* About this task *
Exactly the lines starting at the line containing "(** A field of" and ending at the line containing "E) : jsonField" are to be written out from the listing below, both included.

* Data supplied *
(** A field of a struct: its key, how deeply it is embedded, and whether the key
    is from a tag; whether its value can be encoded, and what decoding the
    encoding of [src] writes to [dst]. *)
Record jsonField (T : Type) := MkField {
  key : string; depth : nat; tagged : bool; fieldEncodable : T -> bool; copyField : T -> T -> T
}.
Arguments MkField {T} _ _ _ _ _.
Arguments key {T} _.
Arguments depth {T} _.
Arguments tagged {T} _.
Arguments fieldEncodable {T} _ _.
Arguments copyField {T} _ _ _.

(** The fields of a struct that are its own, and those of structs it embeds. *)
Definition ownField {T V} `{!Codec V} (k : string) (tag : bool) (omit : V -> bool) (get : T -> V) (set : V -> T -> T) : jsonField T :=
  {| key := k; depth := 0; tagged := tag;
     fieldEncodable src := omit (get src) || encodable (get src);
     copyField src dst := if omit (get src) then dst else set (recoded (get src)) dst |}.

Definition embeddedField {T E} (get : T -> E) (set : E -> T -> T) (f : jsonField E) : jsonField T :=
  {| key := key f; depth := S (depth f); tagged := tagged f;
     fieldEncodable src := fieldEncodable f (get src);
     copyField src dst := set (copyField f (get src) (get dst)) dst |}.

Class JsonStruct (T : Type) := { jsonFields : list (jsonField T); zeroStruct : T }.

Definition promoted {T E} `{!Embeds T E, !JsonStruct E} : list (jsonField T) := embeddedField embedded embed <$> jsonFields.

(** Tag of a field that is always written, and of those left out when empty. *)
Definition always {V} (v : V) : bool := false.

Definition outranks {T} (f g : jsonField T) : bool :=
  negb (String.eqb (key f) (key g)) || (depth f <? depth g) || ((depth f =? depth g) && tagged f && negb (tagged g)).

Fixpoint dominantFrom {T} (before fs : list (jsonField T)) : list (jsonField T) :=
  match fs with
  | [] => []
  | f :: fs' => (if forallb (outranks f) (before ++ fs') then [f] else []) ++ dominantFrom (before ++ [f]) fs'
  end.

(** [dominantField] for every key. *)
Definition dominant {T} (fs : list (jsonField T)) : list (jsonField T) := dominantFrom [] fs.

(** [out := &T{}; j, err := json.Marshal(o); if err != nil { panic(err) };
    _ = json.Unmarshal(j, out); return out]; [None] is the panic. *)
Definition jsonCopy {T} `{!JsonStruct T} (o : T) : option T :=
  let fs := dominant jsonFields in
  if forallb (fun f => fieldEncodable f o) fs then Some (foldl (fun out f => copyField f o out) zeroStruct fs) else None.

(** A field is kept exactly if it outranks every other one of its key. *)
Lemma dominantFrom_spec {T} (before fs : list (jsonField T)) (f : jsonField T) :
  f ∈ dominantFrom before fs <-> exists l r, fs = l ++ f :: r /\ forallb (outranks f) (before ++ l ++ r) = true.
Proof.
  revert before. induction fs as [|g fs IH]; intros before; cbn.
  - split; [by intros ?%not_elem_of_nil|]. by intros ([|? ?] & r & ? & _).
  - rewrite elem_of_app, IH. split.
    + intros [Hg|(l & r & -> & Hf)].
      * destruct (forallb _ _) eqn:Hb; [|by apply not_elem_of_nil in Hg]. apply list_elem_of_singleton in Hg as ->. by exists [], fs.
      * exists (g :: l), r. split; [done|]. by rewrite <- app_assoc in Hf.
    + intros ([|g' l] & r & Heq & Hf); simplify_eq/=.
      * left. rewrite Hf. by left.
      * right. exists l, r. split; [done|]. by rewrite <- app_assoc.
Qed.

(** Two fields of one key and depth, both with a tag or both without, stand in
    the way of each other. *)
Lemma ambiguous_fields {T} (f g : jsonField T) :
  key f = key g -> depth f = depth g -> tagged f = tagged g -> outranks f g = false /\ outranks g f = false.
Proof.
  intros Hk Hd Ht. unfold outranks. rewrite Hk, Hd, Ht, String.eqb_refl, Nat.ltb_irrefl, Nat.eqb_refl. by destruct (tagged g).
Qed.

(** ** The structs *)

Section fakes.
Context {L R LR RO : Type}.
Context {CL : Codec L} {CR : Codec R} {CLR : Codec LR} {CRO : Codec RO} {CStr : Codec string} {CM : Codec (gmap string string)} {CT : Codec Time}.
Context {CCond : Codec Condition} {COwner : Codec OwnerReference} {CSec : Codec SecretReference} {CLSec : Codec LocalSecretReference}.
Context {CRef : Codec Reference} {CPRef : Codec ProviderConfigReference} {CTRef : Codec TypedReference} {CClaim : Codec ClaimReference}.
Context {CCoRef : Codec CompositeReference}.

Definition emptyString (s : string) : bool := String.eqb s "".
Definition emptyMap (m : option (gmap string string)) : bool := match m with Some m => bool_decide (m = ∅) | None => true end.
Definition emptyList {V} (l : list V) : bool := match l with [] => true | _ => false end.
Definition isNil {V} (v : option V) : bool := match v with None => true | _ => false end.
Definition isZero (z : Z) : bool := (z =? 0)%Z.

---

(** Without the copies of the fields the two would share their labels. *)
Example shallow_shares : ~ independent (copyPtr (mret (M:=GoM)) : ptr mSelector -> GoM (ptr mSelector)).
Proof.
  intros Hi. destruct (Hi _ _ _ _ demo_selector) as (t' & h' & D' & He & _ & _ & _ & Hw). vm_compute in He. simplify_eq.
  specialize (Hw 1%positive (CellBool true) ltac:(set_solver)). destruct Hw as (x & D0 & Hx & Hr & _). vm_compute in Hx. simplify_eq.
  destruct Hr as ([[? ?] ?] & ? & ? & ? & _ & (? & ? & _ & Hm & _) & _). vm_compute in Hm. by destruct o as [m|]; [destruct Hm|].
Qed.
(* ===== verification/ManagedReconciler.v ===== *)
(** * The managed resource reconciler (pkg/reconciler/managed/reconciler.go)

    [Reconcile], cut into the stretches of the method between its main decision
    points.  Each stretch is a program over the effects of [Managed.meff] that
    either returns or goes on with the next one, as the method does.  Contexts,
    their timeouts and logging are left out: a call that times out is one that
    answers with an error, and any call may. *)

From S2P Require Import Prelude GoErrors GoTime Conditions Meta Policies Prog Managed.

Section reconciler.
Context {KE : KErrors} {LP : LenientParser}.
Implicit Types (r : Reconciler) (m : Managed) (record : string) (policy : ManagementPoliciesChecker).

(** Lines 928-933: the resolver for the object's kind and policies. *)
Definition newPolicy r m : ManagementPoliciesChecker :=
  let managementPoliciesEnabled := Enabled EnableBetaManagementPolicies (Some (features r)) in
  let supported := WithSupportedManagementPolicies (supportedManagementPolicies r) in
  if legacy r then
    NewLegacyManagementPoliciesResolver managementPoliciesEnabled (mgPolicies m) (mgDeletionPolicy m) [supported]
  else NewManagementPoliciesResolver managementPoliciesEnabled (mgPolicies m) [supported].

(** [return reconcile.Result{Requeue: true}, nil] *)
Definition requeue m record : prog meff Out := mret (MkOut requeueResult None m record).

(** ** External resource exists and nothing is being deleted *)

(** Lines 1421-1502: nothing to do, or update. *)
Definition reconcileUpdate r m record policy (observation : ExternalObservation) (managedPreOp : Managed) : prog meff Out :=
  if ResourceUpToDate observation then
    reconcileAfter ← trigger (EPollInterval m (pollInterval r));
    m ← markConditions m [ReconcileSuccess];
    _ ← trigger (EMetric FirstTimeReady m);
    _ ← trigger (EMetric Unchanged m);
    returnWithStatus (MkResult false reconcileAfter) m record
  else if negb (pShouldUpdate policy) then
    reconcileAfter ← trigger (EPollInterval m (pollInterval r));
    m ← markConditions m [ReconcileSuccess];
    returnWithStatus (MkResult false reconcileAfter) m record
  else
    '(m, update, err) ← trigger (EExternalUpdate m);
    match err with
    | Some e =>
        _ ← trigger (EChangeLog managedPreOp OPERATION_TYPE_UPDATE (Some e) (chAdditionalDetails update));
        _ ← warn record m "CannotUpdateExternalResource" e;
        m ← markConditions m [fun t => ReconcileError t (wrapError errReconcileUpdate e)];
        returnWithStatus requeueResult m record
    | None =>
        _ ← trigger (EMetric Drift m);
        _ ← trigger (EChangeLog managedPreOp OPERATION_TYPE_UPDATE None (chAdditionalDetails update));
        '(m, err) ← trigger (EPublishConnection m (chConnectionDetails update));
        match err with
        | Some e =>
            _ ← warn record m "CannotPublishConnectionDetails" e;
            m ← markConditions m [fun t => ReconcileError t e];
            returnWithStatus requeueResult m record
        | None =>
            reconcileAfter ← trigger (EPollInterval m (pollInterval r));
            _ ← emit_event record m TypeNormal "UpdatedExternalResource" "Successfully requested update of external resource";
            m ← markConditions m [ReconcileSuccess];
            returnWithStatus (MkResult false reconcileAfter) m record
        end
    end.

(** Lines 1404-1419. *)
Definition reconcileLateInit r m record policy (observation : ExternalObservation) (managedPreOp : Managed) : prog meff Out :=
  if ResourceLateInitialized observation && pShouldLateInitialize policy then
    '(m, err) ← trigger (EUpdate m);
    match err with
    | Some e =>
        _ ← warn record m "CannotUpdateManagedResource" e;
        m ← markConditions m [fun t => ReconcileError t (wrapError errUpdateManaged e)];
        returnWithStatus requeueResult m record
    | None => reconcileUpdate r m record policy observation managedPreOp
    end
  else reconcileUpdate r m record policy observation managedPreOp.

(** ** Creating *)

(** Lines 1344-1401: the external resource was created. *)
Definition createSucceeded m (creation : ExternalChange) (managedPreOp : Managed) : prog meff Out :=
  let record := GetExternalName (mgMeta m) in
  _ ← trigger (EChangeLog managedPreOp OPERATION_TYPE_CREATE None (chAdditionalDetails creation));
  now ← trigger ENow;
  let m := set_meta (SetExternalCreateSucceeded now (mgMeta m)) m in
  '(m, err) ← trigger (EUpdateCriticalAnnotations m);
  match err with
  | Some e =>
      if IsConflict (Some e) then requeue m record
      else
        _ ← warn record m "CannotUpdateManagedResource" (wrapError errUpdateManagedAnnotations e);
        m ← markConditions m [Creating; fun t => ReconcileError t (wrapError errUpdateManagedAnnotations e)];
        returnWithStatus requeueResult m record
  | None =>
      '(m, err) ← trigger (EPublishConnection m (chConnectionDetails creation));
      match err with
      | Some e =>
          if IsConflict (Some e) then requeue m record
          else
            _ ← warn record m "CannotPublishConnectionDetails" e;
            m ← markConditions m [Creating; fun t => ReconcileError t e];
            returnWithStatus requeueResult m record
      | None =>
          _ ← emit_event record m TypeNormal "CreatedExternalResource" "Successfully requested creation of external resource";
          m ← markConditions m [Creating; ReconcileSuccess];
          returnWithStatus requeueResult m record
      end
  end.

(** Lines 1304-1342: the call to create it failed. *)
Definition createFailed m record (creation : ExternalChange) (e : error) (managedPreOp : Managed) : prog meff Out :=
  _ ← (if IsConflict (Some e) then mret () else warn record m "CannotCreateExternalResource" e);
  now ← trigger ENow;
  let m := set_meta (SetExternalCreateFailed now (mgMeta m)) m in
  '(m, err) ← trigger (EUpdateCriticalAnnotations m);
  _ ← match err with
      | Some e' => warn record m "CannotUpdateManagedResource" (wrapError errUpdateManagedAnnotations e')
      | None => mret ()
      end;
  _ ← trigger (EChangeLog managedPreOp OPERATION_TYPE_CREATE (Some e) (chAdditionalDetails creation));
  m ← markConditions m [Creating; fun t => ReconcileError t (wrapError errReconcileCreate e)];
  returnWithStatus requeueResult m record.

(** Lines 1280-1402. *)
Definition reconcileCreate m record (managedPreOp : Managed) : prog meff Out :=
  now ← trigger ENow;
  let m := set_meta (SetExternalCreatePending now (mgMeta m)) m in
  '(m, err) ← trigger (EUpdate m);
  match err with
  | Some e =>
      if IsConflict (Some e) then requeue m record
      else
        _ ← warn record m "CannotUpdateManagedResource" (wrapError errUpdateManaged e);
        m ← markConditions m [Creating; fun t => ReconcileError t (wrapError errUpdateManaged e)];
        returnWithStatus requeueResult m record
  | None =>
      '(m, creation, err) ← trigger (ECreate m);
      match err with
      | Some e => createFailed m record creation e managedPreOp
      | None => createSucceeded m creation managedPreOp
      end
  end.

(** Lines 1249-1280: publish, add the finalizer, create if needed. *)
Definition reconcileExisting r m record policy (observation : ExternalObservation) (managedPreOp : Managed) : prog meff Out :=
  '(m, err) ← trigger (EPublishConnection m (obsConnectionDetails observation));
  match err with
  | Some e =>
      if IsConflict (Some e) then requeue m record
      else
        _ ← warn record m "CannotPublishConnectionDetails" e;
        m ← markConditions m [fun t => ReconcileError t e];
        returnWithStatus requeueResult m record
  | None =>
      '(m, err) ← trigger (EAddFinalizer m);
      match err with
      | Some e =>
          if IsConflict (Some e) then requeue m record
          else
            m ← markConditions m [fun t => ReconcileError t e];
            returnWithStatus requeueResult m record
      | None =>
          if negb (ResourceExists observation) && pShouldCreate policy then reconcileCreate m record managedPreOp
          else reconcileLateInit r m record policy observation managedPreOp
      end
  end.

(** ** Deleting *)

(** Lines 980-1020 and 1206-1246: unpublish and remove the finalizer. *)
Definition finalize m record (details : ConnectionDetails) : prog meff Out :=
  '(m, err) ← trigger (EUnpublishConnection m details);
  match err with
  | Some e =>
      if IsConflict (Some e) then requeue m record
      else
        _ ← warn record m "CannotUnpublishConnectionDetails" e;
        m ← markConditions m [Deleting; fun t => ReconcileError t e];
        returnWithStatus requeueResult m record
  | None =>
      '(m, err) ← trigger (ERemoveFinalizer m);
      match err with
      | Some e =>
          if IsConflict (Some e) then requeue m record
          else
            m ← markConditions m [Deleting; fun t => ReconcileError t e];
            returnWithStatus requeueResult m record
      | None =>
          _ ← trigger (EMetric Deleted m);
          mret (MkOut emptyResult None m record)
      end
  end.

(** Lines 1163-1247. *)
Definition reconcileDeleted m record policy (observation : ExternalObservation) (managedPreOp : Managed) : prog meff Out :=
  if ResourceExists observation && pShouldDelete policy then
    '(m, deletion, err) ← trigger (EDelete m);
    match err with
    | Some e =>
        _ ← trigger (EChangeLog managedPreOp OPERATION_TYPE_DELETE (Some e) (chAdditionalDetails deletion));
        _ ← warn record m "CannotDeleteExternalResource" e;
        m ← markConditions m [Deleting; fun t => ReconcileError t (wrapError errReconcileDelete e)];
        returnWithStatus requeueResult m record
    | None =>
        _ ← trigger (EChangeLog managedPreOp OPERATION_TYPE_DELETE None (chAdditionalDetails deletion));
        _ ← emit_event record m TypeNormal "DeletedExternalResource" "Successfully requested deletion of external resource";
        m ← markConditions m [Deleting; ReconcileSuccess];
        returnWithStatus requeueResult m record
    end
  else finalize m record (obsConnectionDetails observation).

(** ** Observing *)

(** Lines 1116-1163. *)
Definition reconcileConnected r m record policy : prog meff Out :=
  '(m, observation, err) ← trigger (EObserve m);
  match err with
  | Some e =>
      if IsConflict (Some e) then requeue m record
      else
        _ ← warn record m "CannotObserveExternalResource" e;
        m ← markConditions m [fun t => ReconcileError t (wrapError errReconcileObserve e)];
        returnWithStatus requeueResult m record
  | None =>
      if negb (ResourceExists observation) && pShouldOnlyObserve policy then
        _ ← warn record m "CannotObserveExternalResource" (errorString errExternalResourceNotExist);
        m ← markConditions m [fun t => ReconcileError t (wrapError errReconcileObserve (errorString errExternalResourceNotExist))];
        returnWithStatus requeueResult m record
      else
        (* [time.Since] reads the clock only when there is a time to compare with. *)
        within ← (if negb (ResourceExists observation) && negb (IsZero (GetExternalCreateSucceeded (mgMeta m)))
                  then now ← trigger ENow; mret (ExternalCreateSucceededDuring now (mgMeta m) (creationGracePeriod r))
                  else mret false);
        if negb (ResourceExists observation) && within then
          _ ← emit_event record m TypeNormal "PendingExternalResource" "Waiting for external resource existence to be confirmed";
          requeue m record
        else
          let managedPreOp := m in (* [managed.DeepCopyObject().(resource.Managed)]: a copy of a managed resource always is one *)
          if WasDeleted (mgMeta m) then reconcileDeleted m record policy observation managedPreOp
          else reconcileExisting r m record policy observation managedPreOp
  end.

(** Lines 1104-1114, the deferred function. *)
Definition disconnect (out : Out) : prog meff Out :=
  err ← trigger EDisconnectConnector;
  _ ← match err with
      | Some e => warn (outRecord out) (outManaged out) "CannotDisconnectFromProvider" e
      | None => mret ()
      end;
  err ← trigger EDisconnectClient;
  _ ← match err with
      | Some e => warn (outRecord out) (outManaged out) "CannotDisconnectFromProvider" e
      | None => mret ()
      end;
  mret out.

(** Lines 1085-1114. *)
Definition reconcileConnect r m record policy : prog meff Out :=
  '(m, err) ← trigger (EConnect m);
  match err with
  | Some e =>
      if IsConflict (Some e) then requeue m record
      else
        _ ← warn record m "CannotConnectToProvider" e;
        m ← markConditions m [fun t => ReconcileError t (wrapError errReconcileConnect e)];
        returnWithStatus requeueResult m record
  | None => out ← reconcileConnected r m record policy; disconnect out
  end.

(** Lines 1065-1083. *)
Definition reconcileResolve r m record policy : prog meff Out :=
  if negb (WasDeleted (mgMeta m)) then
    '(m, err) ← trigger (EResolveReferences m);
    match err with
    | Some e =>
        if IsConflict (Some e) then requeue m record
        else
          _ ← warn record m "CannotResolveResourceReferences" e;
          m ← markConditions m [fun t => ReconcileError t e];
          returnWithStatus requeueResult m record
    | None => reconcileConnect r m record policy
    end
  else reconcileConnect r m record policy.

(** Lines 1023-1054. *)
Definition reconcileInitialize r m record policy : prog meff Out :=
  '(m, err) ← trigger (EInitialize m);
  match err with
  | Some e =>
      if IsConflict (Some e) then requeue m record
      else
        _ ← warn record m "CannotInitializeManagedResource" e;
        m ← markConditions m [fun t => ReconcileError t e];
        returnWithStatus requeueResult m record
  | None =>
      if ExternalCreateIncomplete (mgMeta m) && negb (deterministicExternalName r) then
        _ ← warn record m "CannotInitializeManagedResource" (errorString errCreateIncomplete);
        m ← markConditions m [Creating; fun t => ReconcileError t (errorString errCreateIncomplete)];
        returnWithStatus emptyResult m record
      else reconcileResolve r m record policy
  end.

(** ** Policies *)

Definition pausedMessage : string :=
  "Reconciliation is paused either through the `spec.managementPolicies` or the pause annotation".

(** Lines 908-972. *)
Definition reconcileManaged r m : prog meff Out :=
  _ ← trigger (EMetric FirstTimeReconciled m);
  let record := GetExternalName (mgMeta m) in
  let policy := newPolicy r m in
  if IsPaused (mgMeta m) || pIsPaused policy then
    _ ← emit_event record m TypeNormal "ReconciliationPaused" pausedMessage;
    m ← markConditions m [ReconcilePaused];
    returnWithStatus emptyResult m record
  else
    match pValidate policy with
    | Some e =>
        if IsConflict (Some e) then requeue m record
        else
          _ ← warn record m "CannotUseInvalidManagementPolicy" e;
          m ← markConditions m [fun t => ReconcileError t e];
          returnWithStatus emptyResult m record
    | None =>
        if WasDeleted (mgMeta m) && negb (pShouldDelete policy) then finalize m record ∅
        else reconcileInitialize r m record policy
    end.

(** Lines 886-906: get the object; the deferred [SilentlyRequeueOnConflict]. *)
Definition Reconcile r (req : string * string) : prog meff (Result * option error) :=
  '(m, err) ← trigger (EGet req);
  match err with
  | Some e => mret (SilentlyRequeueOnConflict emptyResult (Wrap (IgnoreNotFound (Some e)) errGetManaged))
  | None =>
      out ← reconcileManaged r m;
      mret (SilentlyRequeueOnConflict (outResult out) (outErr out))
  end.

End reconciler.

* Solved exercise *
(** A field of a struct: its key, how deeply it is embedded, and whether the key
    is from a tag; whether its value can be encoded, and what decoding the
    encoding of [src] writes to [dst]. *)
Record jsonField (T : Type) := MkField {
  key : string; depth : nat; tagged : bool; fieldEncodable : T -> bool; copyField : T -> T -> T
}.
Arguments MkField {T} _ _ _ _ _.
Arguments key {T} _.
Arguments depth {T} _.
Arguments tagged {T} _.
Arguments fieldEncodable {T} _ _.
Arguments copyField {T} _ _ _.

(** The fields of a struct that are its own, and those of structs it embeds. *)
Definition ownField {T V} `{!Codec V} (k : string) (tag : bool) (omit : V -> bool) (get : T -> V) (set : V -> T -> T) : jsonField T :=
  {| key := k; depth := 0; tagged := tag;
     fieldEncodable src := omit (get src) || encodable (get src);
     copyField src dst := if omit (get src) then dst else set (recoded (get src)) dst |}.

Definition embeddedField {T E} (get : T -> E) (set : E -> T -> T) (f : jsonField E) : jsonField T :=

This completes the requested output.